*** Provided records ***
(** C1: the rule [binary] produces one pair whose inner pairs are an atom
    and then operator and atom pairs in alternation, never a pair that
    groups a part of the chain; for three numbers joined by [+] and then
    [*], alone or assigned as in [a = 1+2*3], the parse succeeds and the
    expression is the chain of the first number with the operator [+] and
    the second number, then the operator [*] and the third, in the order of
    the text, which is not the tree grouped by precedence. *)
Theorem binary_chain_is_flat :
  (forall self s o r,
      binary self NonAtomic s = Ok o r -> exists p, o = [p] /\ flat_chain p = true)
  /\ (forall n1 n2 n3,
        spec_number n1 -> spec_number n2 -> spec_number n3 ->
        parse (three_numbers_text n1 n2 n3)
        = Ok [Node Rule.toplevel (three_numbers_text n1 n2 n3)
                [Node Rule.expr (three_numbers_text n1 n2 n3)
                   [three_numbers_chain n1 n2 n3];
                 Node Rule.EOI [] []]] []
        /\ program_of (parse (three_numbers_text n1 n2 n3))
           = Some [Ast.ExpressionStatement (three_numbers_expression n1 n2 n3) false]
        /\ parse (codes "a = " ++ three_numbers_text n1 n2 n3)
           = Ok [Node Rule.toplevel (codes "a = " ++ three_numbers_text n1 n2 n3)
                   [Node Rule.assignment (codes "a = " ++ three_numbers_text n1 n2 n3)
                      [Node Rule.identifier (codes "a") [];
                       Node Rule.expr (three_numbers_text n1 n2 n3)
                         [three_numbers_chain n1 n2 n3]];
                    Node Rule.EOI [] []]] []
        /\ program_of (parse (codes "a = " ++ three_numbers_text n1 n2 n3))
           = Some [Ast.Assignment (codes "a") (three_numbers_expression n1 n2 n3)]
        /\ three_numbers_expression n1 n2 n3 <> three_numbers_by_precedence n1 n2 n3).
Proof.
  split; [exact binary_shape|].
  intros n1 n2 n3 H1 H2 H3.
  rewrite parse_three_numbers, parse_assigned_three_numbers by assumption.
  repeat split. discriminate.
Qed.

(** C6: an identifier followed by [=] and an expression is an assignment:
    the rule [statement] returns the [assignment] pair of the identifier
    and of the pair of the expression, and [a = 1+2] parses as the one
    assignment of the chain [1 (+, 2)] to [a]; an identifier with no [=]
    after it is what the rule [expr] makes of it. *)
Theorem assignment_is_tried_first :
  (forall e c cs ws1 ws2 rest v rest',
      identifier_head c = true -> forallb identifier_tail cs = true ->
      forallb is_whitespace ws1 = true -> forallb is_whitespace ws2 = true ->
      stops is_whitespace rest ->
      e NonAtomic rest = Ok [v] rest' ->
      statement e NonAtomic ((c :: cs) ++ ws1 ++ codes "=" ++ ws2 ++ rest)
      = Ok [Node Rule.assignment
              (consumed ((c :: cs) ++ ws1 ++ codes "=" ++ ws2 ++ rest) rest')
              [Node Rule.identifier (c :: cs) []; v]] rest')
  /\ parse (codes "a = 1+2")
     = Ok [Node Rule.toplevel (codes "a = 1+2")
             [Node Rule.assignment (codes "a = 1+2")
                [Node Rule.identifier (codes "a") [];
                 Node Rule.expr (codes "1+2")
                   [Node Rule.binary (codes "1+2")
                      [Node Rule.single_value (codes "1") [Node Rule.number (codes "1") []];
                       Node Rule.add (codes "+") [];
                       Node Rule.single_value (codes "2") [Node Rule.number (codes "2") []]]]];
              Node Rule.EOI [] []]] []
  /\ program_of (parse (codes "a = 1+2"))
     = Some [Ast.Assignment (codes "a")
               (Ast.BinaryChain (number_expression (codes "1"))
                  [(Ast.OpAdd, number_expression (codes "2"))])]
  /\ (forall e c cs ws rest,
        identifier_head c = true -> forallb identifier_tail cs = true ->
        forallb is_whitespace ws = true ->
        stops is_whitespace rest -> stops identifier_tail rest -> not_next [61] rest ->
        statement e NonAtomic ((c :: cs) ++ ws ++ rest)
        = e NonAtomic ((c :: cs) ++ ws ++ rest)).
Proof.
  split; [exact statement_assignment|].
  split; [vm_compute; reflexivity|].
  split; [vm_compute; reflexivity|].
  intros e c cs ws rest Hc Hcs Hws Hrest Htail Heq.
  apply statement_expression. now apply assignment_err_no_equals.
Qed.

(** C7: the texts that the rule [number] matches as a whole are exactly the
    numbers of the specification: an optional [-], an integer part [0] or a
    non-zero digit and digits, an optional [.] and digits (none is enough),
    an optional exponent of [e] or [E], an optional sign and at least one
    digit.  So [1.] is a number, and the rule stops inside a hexadecimal,
    binary or octal form and before a digit separator. *)
Theorem number_literal_forms :
  (forall t, spec_number t <-> number CompoundAtomic t = Ok [Node Rule.number t []] [])
  /\ number CompoundAtomic (codes "1.") = Ok [Node Rule.number (codes "1.") []] []
  /\ number CompoundAtomic (codes "-12.5e+3")
     = Ok [Node Rule.number (codes "-12.5e+3") []] []
  /\ number CompoundAtomic (codes "0x1F") = Ok [Node Rule.number (codes "0") []] (codes "x1F")
  /\ number CompoundAtomic (codes "0b101") = Ok [Node Rule.number (codes "0") []] (codes "b101")
  /\ number CompoundAtomic (codes "017") = Ok [Node Rule.number (codes "0") []] (codes "17")
  /\ number CompoundAtomic (codes "1_000") = Ok [Node Rule.number (codes "1") []] (codes "_000")
  /\ number CompoundAtomic (codes ".5") = Err
  /\ number CompoundAtomic (codes "+1") = Err.
Proof.
  split; [|repeat split; vm_compute; reflexivity].
  intros t. split.
  - intros Ht. pose proof (number_ok CompoundAtomic t []) as H.
    rewrite app_nil_r in H. apply H; [discriminate|assumption|exact I].
  - intros H. apply number_inv in H as (t' & E & Ht' & _).
    rewrite app_nil_r in E. now subst.
Qed.

(** C10: the grammar has no comment rule, so a text with a [%] or [#]
    outside its string literals does not parse: the parse fails, it does
    not skip to the end of the line. *)
Theorem comment_is_not_skipped (s : input) :
  comment_outside_string s = true -> parse s = Err.
Proof.
  intros Hs. destruct (parse s) as [o r| |] eqn:E.
  - apply (lexical_parse comment_preserving comment_plain comment_string) in E.
    simpl in E. rewrite Hs in E. discriminate.
  - reflexivity.
  - now apply parse_terminates in E.
Qed.

Lemma row_pairs_same first more1 more2 :
  map snd more1 = map snd more2 -> row_pairs first more1 = row_pairs first more2.
Proof.
  intros H. unfold row_pairs. f_equal.
  rewrite <- (map_map snd snd more1), <- (map_map snd snd more2).
  f_equal. exact H.
Qed.

(** C4: the literals of a matrix row are read to the same pairs whether a
    comma, with or without whitespace around it, or whitespace alone
    separates them: two rows of the same literals and any well-formed
    separators give [line] pairs with the same inner pairs.  Numbers and
    identifiers are such literals, and [[1,2;3,4]] and [[1 2;3 4]] both
    parse, to the same matrix of the rows 1 2 and 3 4. *)
Theorem row_separators_agree :
  (forall a first more1 more2 rest,
      row_ok first more1 -> row_ok first more2 ->
      map snd more1 = map snd more2 ->
      ends_row rest ->
      exists literals,
        literals = row_pairs first more1
        /\ line a (row_text first more1 ++ rest)
           = Ok [Node Rule.line (row_text first more1) literals] rest
        /\ line a (row_text first more2 ++ rest)
           = Ok [Node Rule.line (row_text first more2) literals] rest)
  /\ (forall t, spec_number t -> delimited (t, Node Rule.number t []))
  /\ (forall c cs,
        identifier_head c = true -> forallb identifier_tail cs = true ->
        delimited (c :: cs, Node Rule.identifier (c :: cs) []))
  /\ program_of (parse (codes "[1,2;3,4]"))
     = Some [Ast.ExpressionStatement
               (Ast.Matrix [[Ast.LNumber (codes "1"); Ast.LNumber (codes "2")];
                            [Ast.LNumber (codes "3"); Ast.LNumber (codes "4")]])
               false]
  /\ program_of (parse (codes "[1 2;3 4]")) = program_of (parse (codes "[1,2;3,4]"))
  /\ program_of (parse (codes "[1 , 2 ;3  4]")) = program_of (parse (codes "[1,2;3,4]")).
Proof.
  split; [|split; [exact number_delimited|split; [exact identifier_delimited|]]].
  - intros a first more1 more2 rest H1 H2 Hsame Hrest.
    exists (row_pairs first more1). split; [reflexivity|]. split.
    + now apply line_row.
    + rewrite (row_pairs_same first more1 more2 Hsame). now apply line_row.
  - repeat split; vm_compute; reflexivity.
Qed.

(** C3: the inner pairs of a [line] pair are strings, numbers and
    identifiers only, so [[f(1),2]] does not parse (the row ends before the
    parenthesis of the call), nor does a row with an operator or with a
    matrix inside; the arguments of a call are expressions, so [f([1,2])]
    parses, as the call of [f] on the matrix of the row 1 2. *)
Theorem matrix_row_holds_literals_only :
  (forall a s o r,
      line a s = Ok o r ->
      exists t literals,
        o = [Node Rule.line t literals] /\ forallb is_literal_pair literals = true)
  /\ parse (codes "[f(1),2]") = Err
  /\ line NonAtomic (codes "f(1),2]")
     = Ok [Node Rule.line (codes "f") [Node Rule.identifier (codes "f") []]]
          (codes "(1),2]")
  /\ parse (codes "[1+2]") = Err
  /\ parse (codes "[[1,2]]") = Err
  /\ parse (codes "f([1,2])")
     = Ok [Node Rule.toplevel (codes "f([1,2])")
             [Node Rule.expr (codes "f([1,2])")
                [Node Rule.binary (codes "f([1,2])")
                   [Node Rule.call (codes "f([1,2])")
                      [Node Rule.identifier (codes "f") [];
                       Node Rule.expr (codes "[1,2]")
                         [Node Rule.binary (codes "[1,2]")
                            [Node Rule.matrix (codes "[1,2]")
                               [Node Rule.line (codes "1,2")
                                  [Node Rule.number (codes "1") [];
                                   Node Rule.number (codes "2") []]]]]]]];
              Node Rule.EOI [] []]] []
  /\ program_of (parse (codes "f([1,2])"))
     = Some [Ast.ExpressionStatement
               (Ast.Call (codes "f")
                  [Ast.Matrix [[Ast.LNumber (codes "1"); Ast.LNumber (codes "2")]]])
               false].
Proof.
  split; [exact line_shape|]. repeat split; vm_compute; reflexivity.
Qed.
*** End of Provided records ***
Problem requirements: Copy each line of the records containing the string "does".

Expected answer:
    outside its string literals does not parse: the parse fails, it does
    identifiers only, so [[f(1),2]] does not parse (the row ends before the
    parenthesis of the call), nor does a row with an operator or with a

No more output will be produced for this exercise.